Kingston University itself has contributed to the history of the chair. The book looks at alumnus Jasper Morrison’s Air chair, which incorporated computer-aided design and car-making technology, and the niche chair, designed by the University’s sustainable design expert Jakki Dehn.

Not that designing a chair is an easy thing to do. “A chair is a very difficult object,” Mies van der Rohe, designer of the Barcelona chair, told Time magazine. “A skyscraper is almost easier.”

In the 18th and 19th Centuries, the development of factories, schools, hospitals, trains, cars and ocean liners all necessitated the development of new types of chair.

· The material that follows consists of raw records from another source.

(** The window of every other clock a decision bar reads starts where the evaluator requires. *)
Lemma read_window_covers d anchor windows i bucket t product clock warmup :
  parse_candle_interval (timeframe d) = Ok i -> entry_bar_bucket anchor (timeframe d) = Ok bucket ->
  deployment_clock_windows d anchor = Ok windows -> bucket - duration i <= t -> clock_read d product clock warmup ->
  ∃ w, w ∈ windows ∧ window_product_id w = product ∧ window_timeframe w = clock ∧
    ∃ coverage, closed_bar_required_coverage t (t + duration i) clock warmup = Ok coverage ∧ window_starts_at w <= coverage.1.
Proof.
  intros Hi Hb H Ht Hread. unfold deployment_clock_windows in H.
  apply bind_Ok in H as (products & Hp & (requirements & Hq & (references & Hr & [= <-])%bind_Ok)%bind_Ok).
  destruct Hread as [product f Hprod Hf|product clock group warmup Hprod Hg Hw|r group warmup Hg Hne Hw].
  - destruct (mapM_member _ _ _ _ Hp Hprod) as (ws & Hws & Hpw). unfold product_windows in Hpw. rewrite Hf in Hpw.
    apply bind_Ok in Hpw as (dw & _ & (fw & Hfw & (ows & _ & [= <-])%bind_Ok)%bind_Ok).
    apply bind_Ok in Hfw as (union & Hu & (w & Hwin & [= <-])%bind_Ok). unfold shared_clock_union_warmup in Hu.
    apply bind_Ok in Hu as (needed & Hn & (extra & He & Hu)%bind_Ok).
    assert (needed <= union) as Hle
      by (destruct extra; [apply bind_Ok in Hu as (more & _ & Hu)|]; injection Hu as Hu; lia).
    exists w. split; [|by eapply clock_window_covers]. apply elem_of_app. left. rewrite list_elem_of_In. apply in_concat.
    eexists. split; [by apply list_elem_of_In|]. cbn. auto.
  - destruct (mapM_member _ _ _ _ Hp Hprod) as (ws & Hws & Hpw). unfold product_windows in Hpw.
    apply bind_Ok in Hpw as (dw & _ & (fw & Hfw & (ows & Ho & [= <-])%bind_Ok)%bind_Ok).
    pose proof (extra_warmup_found _ _ _ _ Hg Hw) as Hew.
    destruct (decide (Some clock = option_map htf_timeframe (htf_filter d))) as [Hc|Hc].
    + destruct (htf_filter d) as [f|]; [|done]. injection Hc as ->.
      apply bind_Ok in Hfw as (union & Hu & (w & Hwin & [= <-])%bind_Ok). unfold shared_clock_union_warmup in Hu.
      rewrite Hew in Hu. apply bind_Ok in Hu as (needed & Hn & Hu). cbn [mbind result_bind] in Hu.
      apply bind_Ok in Hu as (more & Hm & [= <-]).
      exists w. split; [|by apply (clock_window_covers d i _ warmup anchor bucket more _ "HTF filter" w t Hi Hb Hm (Z.max needed more)); [lia|..]]. apply elem_of_app. left. rewrite list_elem_of_In. apply in_concat.
      eexists. split; [by apply list_elem_of_In|]. cbn. auto.
    + assert ((clock, group) ∈ List.filter (λ group : string * list IndicatorDefinition,
        negb (bool_decide (Some group.1 = option_map htf_timeframe (htf_filter d)))) (extra_indicator_timeframe_groups d)) as Hin
        by (apply elem_of_filter_bool; cbn; by rewrite bool_decide_eq_false_2).
      destruct (mapM_member _ _ _ _ Ho Hin) as (w & Hwin & Hwf). cbn [fst] in Hwf. rewrite Hew in Hwf. cbn [mbind result_bind] in Hwf.
      apply bind_Ok in Hwf as (needed & Hn & Hwf). cbn [default from_option] in Hn.
      exists w. split; [|by eapply clock_window_covers]. apply elem_of_app. left. rewrite list_elem_of_In. apply in_concat.
      eexists. split; [by apply list_elem_of_In|]. right. apply in_or_app. right. by apply list_elem_of_In.
  - assert ((r, group) ∈ List.filter (λ group : ReferenceInstrument * list IndicatorDefinition, negb (bool_decide (group.2 = [])))
      (reference_indicator_groups d)) as Hin by (apply elem_of_filter_bool; cbn; by rewrite bool_decide_eq_false_2).
    destruct (mapM_member _ _ _ _ Hq Hin) as (q & Hqin & Hqf). cbn [fst snd] in Hqf. rewrite Hw in Hqf. cbn [mbind result_bind] in Hqf.
    injection Hqf as <-. destruct (mapM_member _ _ _ _ Hr Hqin) as (w & Hwin & Hwf). unfold reference_window in Hwf.
    cbn [requirement_timeframe requirement_warmup_bars requirement_product_id] in Hwf.
    apply bind_Ok in Hwf as (needed & Hn & Hwf). exists w. split; [|by eapply clock_window_covers].
    apply elem_of_app. by right.
Qed.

The Buckinghamshire town of High Wycombe became a centre for chair-making, turning out nearly 5,000 a day. In 1880 the town greeted the Prince of Wales with a giant archway of chairs. Ten years later, the United States introduced the electric chair – a chair designed to execute its occupant.

In the 20th Century, modernists sought to give design the same importance as fine art, Professor Massey said. “The chair started to assume the significance of sculpture – it was the perfect object to place on a plinth in a museum,” she explained, adding that nearly a quarter of the New York Museum of Modern Art’s online architecture and design collection is made up of chairs.

Chairs continue to reflect class snobberies today. In American sitcom Frasier, the status-obsessed psychiatrist buys a plush Eames lounge chair – likely to have cost him around $5,000 – but becomes frustrated by his working class father’s preference for a well-worn and ripped old lounger. In the British comedy The Royle Family, patriarch Jim Royle asserts his importance in the family through his permanent residence in the chair with the best view of the television. “The way chairs confer or take away power from the sitter really began to intrigue me as I was writing the book,” Professor Massey said. She also looks at the chair’s role in Harold Pinter’s play The Homecoming, Jonathan Frantzen’s novel The Corrections, the films Psycho and The Rocking Chair Rebellion and television programmes Mastermind and Big Brother.